TORONTO (CP) _ It’s been six years since Jeff Douglas’s "I am Canadian" rant during a Molson’s beer commercial sparked a national frenzy of patriotic pride. In those six years, the Nova Scotia-born Douglas moved to L.A., struggled as a "fish out of water" in Tinseltown, married his wife, returned to Canada in the aftermath of 9-11, and is now hosting not one but two shows on the History Channel.
"I was going back and forth in my head: Do I want to be here, do I want to stay here, is this really where I want to live my life?," the affable Douglas says of Hollywood as he sips on a glass of port at a downtown hotel. "I always felt like I was walking on marbles _ I couldn’t really get my feet on the ground there." After 9-11, the political climate changed in the U.S. _ and Douglas says he felt the sting.
"The first pilot season I went down there, it was pretty wide open. No one was saying to me ‘Hey, do you have papers, do you have this, do you have that?’ They would look at you and say ‘If you’re right, we’ll make this happen."’
"But after 9-11, they would just say: ‘Canadian?"’
Douglas, 35, also found himself suddenly embroiled in discussions with Americans who were resentful when former prime minister Jean Chretien decided against sending troops to Iraq.
"I remember sitting at dinner one night and someone down there made some comments about Canadians and war, saying Canadians weren’t known for fighting. I said: ‘There are a couple of examples I can think of right off the top of my head that we were in and you weren’t for the longest time … little things we like to call World War One and World War Two,"’
Douglas recalls with an exasperated sigh. It’s Douglas’s love and knowledge of history, in fact, that so attracted him to his latest History Channel show, "Ancestors in the Attic." Premiering on Wednesday night, the show follows Douglas and a crew of genealogists and researchers as they help Canadians across the country track down their lost ancestors and solve the mysteries entwined in their family trees.
"Ancestors" is the second show he’s hosting on the History Channel _ "Things That Move," a program that explores the genesis and history of going mobile, is now in its second season. It’s been a hit with viewers with Douglas nominated for a viewer’s choice Gemini for best host. But Douglas is particularly pumped about "Ancestors in the Attic" because the show often helps people find the answers to questions that have plagued them for years. In one emotional segment in the premiere, for example, an aboriginal woman gets the answers she’s longed for about an elusive ancestor fittingly named Silence.

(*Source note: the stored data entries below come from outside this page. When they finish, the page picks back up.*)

(** C5: for a block whose first line is exactly [Event: ReceivedSMS], whose
    last line is the one to discard and whose line before it reads
    [label: rest] at its first [": "], the decoder discards the last line,
    takes [rest] from the line before it, decodes it with
    [unquote_plus] and drops one leading U+FEFF; then, for as long as the body
    is empty and lines remain, it takes the last remaining line as the body.
    The lines left after that are the header lines of the record. *)
Theorem received_sms_body
    (line : str) (pre : list str) (label rest last : str) :
  PyStr.split EOL line = Ret (pre ++ [label ++ lit ": " ++ rest; last]) ->
  first_item (pre ++ [label ++ lit ": " ++ rest; last])
    = Ret (lit "Event: ReceivedSMS") ->
  PyStr.find (lit ": ") (label ++ lit ": " ++ rest) = Some (length label) ->
  exists (found : str) (hl : list str),
    extract_body (pre ++ [label ++ lit ": " ++ rest; last]) = Ret (found, hl) /\
    taken_until_nonempty (without_bom (unquote_plus rest)) pre found hl /\
    from_line (session := session) line =
      headers ← parse_headers hl [];
      Ret (if PyDict.mem (lit "Event") headers
              || PyDict.mem (lit "Response") headers
           then Some (Message_init headers found) else None).
Proof.
  intros Hs H0 Hf.
  pose proof (extract_body_sms pre label rest last H0 Hf) as Hb.
  pose proof (while_empty_pop_spec pre (without_bom (unquote_plus rest))) as Ht.
  destruct (while_empty_pop (without_bom (unquote_plus rest)) pre)
    as [found hl].
  exists found, hl. split; [done|]. split; [done|].
  rewrite (from_line_after_body line _ hl found Hs Hb).
  destruct (parse_headers hl []) as [headers|e]; [|done].
  rewrite !res_bind_ret. by destruct (_ || _).
Qed.

End DecoderClaims.

Section DecoderErrors.
Context `{Env} {session : Type}.

Lemma from_line_raises_of_body (line : str) (mlines : list str) (e : exn) :
  PyStr.split EOL line = Ret mlines ->
  extract_body mlines = Raise e ->
  from_line (session := session) line = Raise e.
Proof. intros Hs Hb. unfold from_line. by rewrite Hs, res_bind_ret, Hb. Qed.

Lemma extract_body_one_line :
  extract_body [lit "Event: ReceivedSMS"] = Raise IndexError.
Proof. reflexivity. Qed.

Lemma extract_body_no_separator (pre : list str) (bl last : str) :
  first_item (pre ++ [bl; last]) = Ret (lit "Event: ReceivedSMS") ->
  PyStr.contains (lit ": ") bl = false ->
  extract_body (pre ++ [bl; last]) = Raise ValueError.
Proof.
  intros H0 Hc. unfold extract_body. rewrite H0, res_bind_ret.
  change (startswith_any has_body (lit "Event: ReceivedSMS")) with true.
  rewrite bool_decide_eq_true_2 by done. cbv iota.
  replace (pre ++ [bl; last]) with ((pre ++ [bl]) ++ [last])
    by by rewrite <- app_assoc.
  rewrite pop_snoc, res_bind_ret, pop_snoc, res_bind_ret.
  unfold PyStr.contains in Hc. unfold PyStr.split1.
  by destruct (PyStr.find (lit ": ") bl).
Qed.

End DecoderErrors.

Section DecoderCases.
Context `{Env}.

Lemma find_Some_le (sep s : str) (i : nat) :
  PyStr.find sep s = Some i -> i <= length s.
Proof.
  revert i. induction s as [|c s IH]; intros i Hf; simpl in Hf.
  - destruct (PyStr.startswith sep []); [|done]. injection Hf as <-. done.
  - destruct (PyStr.startswith sep (c :: s)).
    + injection Hf as <-. lia.
    + destruct (PyStr.find sep s) as [j|]; [|done]. injection Hf as <-.
      simpl. specialize (IH j eq_refl). lia.
Qed.

Lemma two_last {A} (l : list A) :
  2 <= length l -> exists pre x y, l = pre ++ [x; y].
Proof.
  intros Hlen.
  destruct (decide (l = [])) as [->|Hne]; [simpl in Hlen; lia|].
  destruct (exists_last Hne) as (l1 & y & ->).
  rewrite length_app in Hlen. simpl in Hlen.
  destruct (decide (l1 = [])) as [->|Hne1]; [simpl in Hlen; lia|].
  destruct (exists_last Hne1) as (pre & x & ->).
  exists pre, x, y. by rewrite <- app_assoc.
Qed.

(** What the decoder does with the lines of a block that starts with the line
    [Event: ReceivedSMS], case by case: it takes a body exactly when there is
    a line before the last and that line holds [": "]. *)
Lemma extract_body_sms_cases (mlines : list str) :
  first_item mlines = Ret (lit "Event: ReceivedSMS") ->
  (mlines = [lit "Event: ReceivedSMS"] /\
   extract_body mlines = Raise IndexError) \/
  (exists pre bl last,
     mlines = pre ++ [bl; last] /\
     ((PyStr.contains (lit ": ") bl = false /\
       extract_body mlines = Raise ValueError) \/
      (exists label rest,
         bl = label ++ lit ": " ++ rest /\
         PyStr.find (lit ": ") bl = Some (length label) /\
         extract_body mlines =
           Ret (while_empty_pop (without_bom (unquote_plus rest)) pre)))).
Proof.
  intros H0.
  destruct mlines as [|l0 [|l1 rest]]; [done| |].
  - left. simpl in H0. injection H0 as ->. split; [done|].
    apply extract_body_one_line.
  - right.
    destruct (two_last (l0 :: l1 :: rest)) as (pre & bl & last & Heq);
      [simpl; lia|].
    exists pre, bl, last. split; [done|]. rewrite Heq in H0 |- *.
    destruct (PyStr.contains (lit ": ") bl) eqn:Hc.
    + right. unfold PyStr.contains in Hc.
      destruct (PyStr.find (lit ": ") bl) as [i|] eqn:Hf; [|done].
      pose proof (find_Some _ _ _ Hf) as Hbl.
      pose proof (find_Some_le _ _ _ Hf) as Hle.
      assert (length (take i bl) = i) as Hlen by (rewrite length_take; lia).
      remember (take i bl) as label eqn:Hlabel.
      remember (drop (i + length (lit ": ")) bl) as body eqn:Hbody.
      clear Hlabel Hbody. subst bl i.
      exists label, body. split; [done|]. split; [done|].
      by apply extract_body_sms.
    + left. split; [done|]. by apply extract_body_no_separator.
Qed.

End DecoderCases.

(** ** Properties of the session engine *)

Section EngineFacts.
Context `{Env} `{Matcher}.

Lemma add_trace_nil (w : World) : add_trace [] w = w.
Proof. destruct w. unfold add_trace. simpl. by rewrite app_nil_r. Qed.

Lemma add_trace_app (es1 es2 : list Effect) (w : World) :
  add_trace es2 (add_trace es1 w) = add_trace (es1 ++ es2) w.
Proof. unfold add_trace. simpl. by rewrite app_assoc. Qed.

"I like people’s stories, that’s what I like about making the show … some people have very central family issues and they’re looking for clarity and direction. In a couple of occasions, we’ve been blessed to be able to provide that," Douglas says. And, he adds, it’s a fun show to work on.
"We have the same crew every single episode that we shoot. We go out on the road and it’s like travelling wtih four of your best friends, all the time. We have a lot of laughs. My greatest hope for ‘Ancestors in the Attic’ is that half the fun we have making it makes it to the screen."
The ever upbeat Douglas describes this time as one of the best in his life, but adds his success as "Joe Canadian" was also a blast.
"People liked the idea of it _ the reason it worked in part is because I’m so ordinary, so average. It wouldn’t have been the same if it had been someone really pretty doing it," he says, under-estimating his considerable physical charms. The timing of the commercial, as well, worked to turn it into a phenomenon, Douglas adds.
"They had just finished this ad, just had it ready, and they wanted to premiere it during the Oscars but they said ‘no, we’re full, we’ll try to put it on the overtime list,"’ Douglas recalls. "So of course the Oscars always go over, and it came on in Canada just after Robin Williams was singing ‘Blame Canada’ from the South Park movie … so they had massive viewership in place and the timing was perfect." And in the end, it seems, Douglas is indeed Canadian.
"It’s an exciting time to be Canadian; we’re sort of coming of age," he says. "Just ease up on same-sex marriage and marijuana, adopt the Euro, build a bridge to Russia and we’re there!"